Wyden grilled Kennedy on comments the nominee made on a 2023 episode of the Lex Fridman Show podcast, during which he asserted that there are no vaccines that are “safe and effective.” But Kennedy insisted that his comments had been taken out of context and that he has already corrected the record.

“He interrupted me at that point,” Kennedy said of Fridman, the interviewer. “I was going to continue, ‘for every person’ — every medicine has people who are sensitive to them, including vaccines.”

The nominee slammed Wyden for bringing up his comments which he maintained had already been explained.

“You know about this, Senator Wyden, so to bring this up right now is dishonest,” Kennedy said.

Kennedy also pushed back on pointed questions about his participation in a 2021 petition to the Food and Drug Administration aimed at blocking access to the Covid-19 vaccine, arguing that he only brought the petition after the Centers for Disease Control recommended the vaccine for children as young as six.

Experts have largely found that the Covid-19 vaccines remain safe and effective and that vaccinations saved hundreds of thousands of lives during the pandemic.

Kennedy faced further questioning from Colorado Senator Michael Bennet, who accused the nominee of “peddling” half-truths and false statements about vaccines and infectious diseases. The lawmaker demanded Kennedy answer for a laundry list of scientifically inaccurate statements, including comments from 2023 in which the nominee said that Covid-19 was “targeted” at white and Black people while Ashkenazi Jewish people and Chinese people remained immune.

“I didn’t say it was deliberately targeted,” Kennedy replied. He argued that he had been citing a study but did not specify which one or what it concluded.

The nominee also denied that he had made comments about pesticide exposure causing gender dysphoria in children and refused to directly address his stance on whether permitting abortions should be left to the states. He did, however, acknowledge that he had “probably” said that Lyme disease was a biological weapon engineered by the military.

Bennet accused Kennedy of playing fast and loose with the truth.

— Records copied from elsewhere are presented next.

Lemma ValidateSession_alone id hash w :
  HashSessionID id = Ok hash →
  ValidateSession clock alone prompt id w =
    match odSessions (owDB w) !! hash with
    | None => (Err ErrSessionUnknown, MkOpWorld (owDB w) (owTicks w) (S (owCalls w)))
    | Some s =>
        if decide (ssExpiresAt s ≤ clock (owTicks w)) then (Err ErrSessionExpired, MkOpWorld (owDB w) (S (owTicks w)) (S (owCalls w)))
        else (Ok (MkPrincipal (odOperator (owDB w) ≫= opDisplayName)), MkOpWorld (owDB w) (S (owTicks w)) (S (S (owCalls w))))
    end.
Proof.
  intros Hh. unfold ValidateSession, mbind, OM_bind, lift. rewrite Hh.
  unfold query, reply, prompt, alone, Store_GetSession, op_now, check, Session_Check, principal, Store_GetOperator, query, reply.
  destruct (odSessions (owDB w) !! hash) as [s|]; [|done]. cbn [owTicks owDB owCalls]. destruct (decide _); [done|].
  cbn [owTicks owDB owCalls]. by destruct (odOperator (owDB w)).
Qed.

“It doesn’t matter what you come here and say that isn’t true, that isn’t reflective of what you truly believe, that you haven’t said decade after decade,” he told the nominee. “Because unlike other jobs we’re confirming around this place, this is a job where it is life and death.”

Kennedy, for his part, told lawmakers that he does indeed support some vaccines.

“I support the measles vaccine, I support the polio vaccine,” he said. “I will do nothing as HHS secretary that makes it difficult or discourages people from taking them.”

That did little to placate Democrats. “That’s not true,” Wyden responded.

Rhode Island Senator Sheldon Whitehouse, who was once friends with Kennedy and was his former law school roommate, put a finer point on the discussion around the nominee’s beliefs.

“Americans are going to need to hear a clear and trustworthy recantation of what you have said on vaccinations,” he told Kennedy, adding that any such retraction must include a promise that he will never assert that vaccines aren’t medically safe and that he supports mandatory vaccinations.

“You’re in that hole pretty deep,” Whitehouse said. “Frankly, you frighten people.”

Later on in the hearing, Kennedy appeared to at least partly defend his vaccine skepticism, after North Carolina Senator Thom Tillis asked him whether he considered himself to be a conspiracy theorist.

“That is a pejorative that has been applied to me mainly to keep me from asking difficult questions of powerful interests,” the nominee said, adding that he had been labeled a conspiracy theorist for arguing that Covid-19 vaccines would not prevent the spread of the disease.

Kennedy, the son of Robert F. Kennedy and nephew of President John F. Kennedy, is a former environmental lawyer and nonprofit founder. He has long promoted vaccine misinformation as the founder of vaccine-skeptic advocacy group Children’s Health Defense. He stepped away from the organization in 2023 ahead of his ill-fated run for president.